Stone Jack Jones' biography, to be found at most of his online homes, makes perhaps too much of the fact he comes from a long line of West Virginian coal miners, as if that is meant to invest added earthiness in his majestically dark country-folk, a grittiness that qualifies him as somehow valid as this kind of artist. And granted, Ancestor does appear to have its fair share of calloused hands and rural toil, yet that is to reduce this breathtakingly insightful and poetic artist and this exceptional album to one mere idea, when in fact this music sprawls in all manner of directions, from religion to loneliness to romance to friendship.

The grim simplicity of one middle-aged man and his guitar (or banjo, as on opener 'O Child') is elevated by electric effects, organs, samples and the perfect backing vocals of long-time friend Patty Griffin. This multi-dimensional take on American balladry is hardly new – Kurt Wagner, who appears on Ancestor, is one to have crystallised the art – yet there is a quality to Jones' peculiar brand of nihilistic zeal that makes him original. Though there is something of an age gap between the two men, the last singer-songwriter that approached melancholy in such a beautifully, shamelessly indulgent, world-weary way was Mike Bones on A Fool For Everyone (2009).

Yet the album is not slow or lacking energy. There is an upbeat rhythm to many of these songs, and even humour. Indeed, Ancestor is something of a brighter offering than his previous record, 2006's Bluefolk. A huge factor in this must be Griffin, who arrives on second track 'Jackson' and brings a warm, rather matronly feel to one of Jones' least desperate songs.
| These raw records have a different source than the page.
(** * telliot: the index tracker (pkg/tracker/index) and the store set-up of
    the mine command (cmd/telliot), embedded shallowly.

    Durations are Go's [time.Duration]: an [int64] count of nanoseconds,
    modelled as [Z].  Prices and volumes are [float64], modelled by the
    primitive binary64 floats.  Go maps are [gmap]s. *)

From Stdlib Require Import ZArith List Ascii String Lia Sorted.
From Stdlib Require Import Floats.PrimFloat Numbers.Cyclic.Int63.Uint63.
From stdpp Require Import gmap strings list fin_maps.

Local Open Scope string_scope.
Local Open Scope Z_scope.

(** ** Go's [time] package: the constants and the part of [time.Time] the
    tracker uses. *)
Module time.

Definition Nanosecond : Z := 1.
Definition Microsecond : Z := 1000 * Nanosecond.
Definition Millisecond : Z := 1000 * Microsecond.
Definition Second : Z := 1000 * Millisecond.
Definition Minute : Z := 60 * Second.
Definition Hour : Z := 60 * Minute.

(** A wall-clock instant as [time.Unix sec nsec] builds it: seconds since
    the Unix epoch and the nanoseconds within the second. *)
Record Time := Unix { unixSec : Z; nsec : Z }.

(** The zero value [time.Time{}]: January 1, year 1, 00:00:00 UTC. *)
Definition zero : Time := Unix (-62135596800) 0.

Definition IsZero (t : Time) : bool :=
  (unixSec t =? unixSec zero) && (nsec t =? 0).

(** [t.After(u)]. *)
Definition After (t u : Time) : bool :=
  (unixSec u <? unixSec t) || ((unixSec u =? unixSec t) && (nsec u <? nsec t)).

End time.

(** [int64] wrap-around. *)
Definition wrap64 (z : Z) : Z := (z + 2 ^ 63) mod 2 ^ 64 - 2 ^ 63.

(** prometheus/pkg/timestamp: [FromTime] is
    [t.Unix()*1000 + int64(t.Nanosecond())/int64(time.Millisecond)], the
    store's millisecond timestamp. *)
Module timestamp.

Definition FromTime (t : time.Time) : Z :=
  wrap64 (wrap64 (time.unixSec t * 1000)
          + Z.quot (time.nsec t) time.Millisecond).

End timestamp.

(** ** cmd/telliot: how [mineCmd.Run] opens the store. *)
Module cmds.

(** [tsdbOptions.RetentionDuration = int64(2 * 24 * time.Hour)]. *)
Definition RetentionDuration : Z := wrap64 (2 * 24 * time.Hour).

(** The store counts time in milliseconds (the unit of the timestamps
    [timestamp.FromTime] hands to [Append]), so a retention of
    [RetentionDuration] store units lasts this many nanoseconds. *)
Definition effectiveRetention : Z := RetentionDuration * time.Millisecond.

End cmds.

(** ** pkg/errors and Go's [(value, error)] returns. *)

Definition error : Type := string.

Inductive result (A : Type) : Type :=
| Ok (a : A)
| Err (e : error).
Arguments Ok {A} a.
Arguments Err {A} e.

(** [errors.Wrap(err, msg)] and [errors.Wrapf]: annotate [err]; a nil [err]
    stays nil. *)
Definition Wrap (err : option error) (msg : string) : option error :=
  match err with
  | None => None
  | Some e => Some (String.append msg (String.append ": " e))
  end.

(** [errors.New(msg)]. *)
Definition errors_New (msg : string) : option error := Some msg.

(** ** pkg/tracker/index: configuration and catalog descriptors. *)

Module Config.
Record t := mk {
  LogLevel : string;
  Interval : Z;
  FetchTimeout : Z;
  ApiFile : string;
  ManualDataFile : string
}.
End Config.

Definition httpSource : string := "http".
Definition ethereumSource : string := "ethereum".
Definition manualSource : string := "manualData".

Definition fileParser : string := "jsonPath".
Definition jsonPathParser : string := "jsonPath".
Definition uniswapParser : string := "Uniswap".
Definition balancerParser : string := "Balancer".

(** [Api], one descriptor of the index file ([Type_] is the field [Type]). *)
Module Api.
Record t := mk {
  URL : string;
  Type_ : string;
  Parser : string;
  Param : string;
  Interval : Z
}.
Definition withURL (a : t) (u : string) : t :=
  mk u (Type_ a) (Parser a) (Param a) (Interval a).
Definition withType (a : t) (ty : string) : t :=
  mk (URL a) ty (Parser a) (Param a) (Interval a).
Definition withParser (a : t) (p : string) : t :=
  mk (URL a) (Type_ a) p (Param a) (Interval a).
Definition withInterval (a : t) (i : Z) : t :=
  mk (URL a) (Type_ a) (Parser a) (Param a) i.
End Api.

(** ** Parsers and data sources. *)

Record JsonPathParser := { param : string }.

(** A [Parser] interface value; [None] is the nil interface. *)
Definition Parser : Type := option JsonPathParser.

Definition NewParser (t : Api.t) : Parser :=
  if String.eqb (Api.Parser t) jsonPathParser
  then Some {| param := Api.Param t |}
  else None.

(** What [Get] and [Parse] return: [(price, volume, timestamp, err)]. *)
Record Values := {
  price : float;
  volume : float;
  ts : time.Time;
  err : option error
}.

(** Modelled from the spec: the on-chain sources ([NewUniswap],
    [NewBalancer] and the methods of what they build) are outside the source
    tree.  A source keeps the symbol, the resolved address and the interval it
    is built with; [Interval] returns that interval and [Source] the address. *)
Record OnChain := {
  oc_symbol : string;
  oc_address : string;
  oc_interval : Z
}.

(** The implementations of the [DataSource] interface. *)
Inductive DataSource :=
| JSONapi (url : string) (retryDelay interval : Z) (parser : Parser)
| JSONfile (parser : Parser) (filepath : string)
| Uniswap (pool : OnChain)
| Balancer (pool : OnChain).

Definition NewJSONapi (interval retryDelay : Z) (url : string) (parser : Parser)
  : DataSource := JSONapi url retryDelay interval parser.

Definition NewJSONfile (filepath : string) (parser : Parser) : DataSource :=
  JSONfile parser filepath.

Definition NewUniswap (symbol address : string) (interval : Z) : DataSource :=
  Uniswap {| oc_symbol := symbol; oc_address := address; oc_interval := interval |}.

Definition NewBalancer (symbol address : string) (interval : Z) : DataSource :=
  Balancer {| oc_symbol := symbol; oc_address := address; oc_interval := interval |}.

Definition Interval (self : DataSource) : Z :=
  match self with
  | JSONapi _ _ interval _ => interval
  | JSONfile _ _ => 0
  | Uniswap pool => oc_interval pool
  | Balancer pool => oc_interval pool
  end.

Definition Source (self : DataSource) : string :=
  match self with
  | JSONapi url _ _ _ => url
  | JSONfile _ filepath => filepath
  | Uniswap pool => oc_address pool
  | Balancer pool => oc_address pool
  end.

(** ** The world outside the package: the file system, the environment,
    the network, the chain client and the helpers of sibling packages, as
    they answer at one moment. *)
Record World := {
  (** [os.Expand(url, os.Getenv)]. *)
  os_Expand : string -> string;
  (** [ioutil.ReadFile(path)]. *)
  ReadFile : string -> result string;
  (** [json.Unmarshal] of the index file into [map[string][]Api], listed in
      the order in which [range] then visits the map (keys are distinct). *)
  Unmarshal_indexes : string -> result (list (string * list Api.t));
  (** [client.NetworkID(ctx)]. *)
  NetworkID : result Z;
  (** [ethereum.GetAddressForNetwork(url, networkID)]. *)
  GetAddressForNetwork : string -> Z -> result string;
  (** [http.Fetch(ctx, logger, url, retryDelay)]. *)
  http_Fetch : string -> Z -> result string;
  (** [JsonPathParser.Parse]: JSON decoding, the JSON path and the float
      parsing are library calls. *)
  Parse : JsonPathParser -> string -> Values;
  (** [Get] of the on-chain sources, by symbol and address. *)
  onchain_Get : string -> string -> Values;
  (** [util.SanitizeMetricName]. *)
  SanitizeMetricName : string -> string
}.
Later, she soars again on 'Joy', Jones' own idiosyncratic gospel hymn, its devotional feel balanced by a certain sardonic snarl in Jones' delivery and apparently faith-based lyrics.

The album's stunning high-point comes with 'The State I'm In', a deep, disturbing song that has echoes of Beck's 'Nobody's Fault But My Own'; bits of Bill Callahan; and with its trumpet, Tom Waits (though Jones is more melodic). There is universality to this song's sense of defeat and depression, whereas elsewhere he does hone in specifically on – admittedly – life underground. 'Black Coal' does as it says, mourning the miner's mysterious life, and while it is not as affecting as the album's best songs, it is amongst the bleakest and a crucial, heartfelt presence on a record that is, after all, called Ancestor. There are nods to his lineage, yet Jones' music is certainly not defined by it.

The warped nursery rhyme that is 'Red Red Rose' veers the record into more gothic territory, while the weighty drone of 'Anyone' only adds to the disoriented gloom the singer seems to carry. However, the parts of Ancestor add up to something striking. Like some Elliot Smith albums, the despair is presented in such a way as to be movingly positive, in an "only way is up" kind of way. Then there is the enlightenment that comes from bitter experience. Pain can only go so far, and fears realised are fears no more. How strangely uplifting misery can be when it is documented with wisdom and soul.

I was getting to grips with this album at the same time as being overawed by Matthew McConaughey's performance in True Detective. The barren plains and barren universe depicted in that show are a good fit with the atmosphere on Ancestor, even if the singer's desolation leaves room for hope, reinvention and release amid the brooding. McConaughy's character Rust Cohle says in an early episode he's not good at parties. Stone Jack Jones, with his wry humour and caustic understatement, might be slightly better, but not much.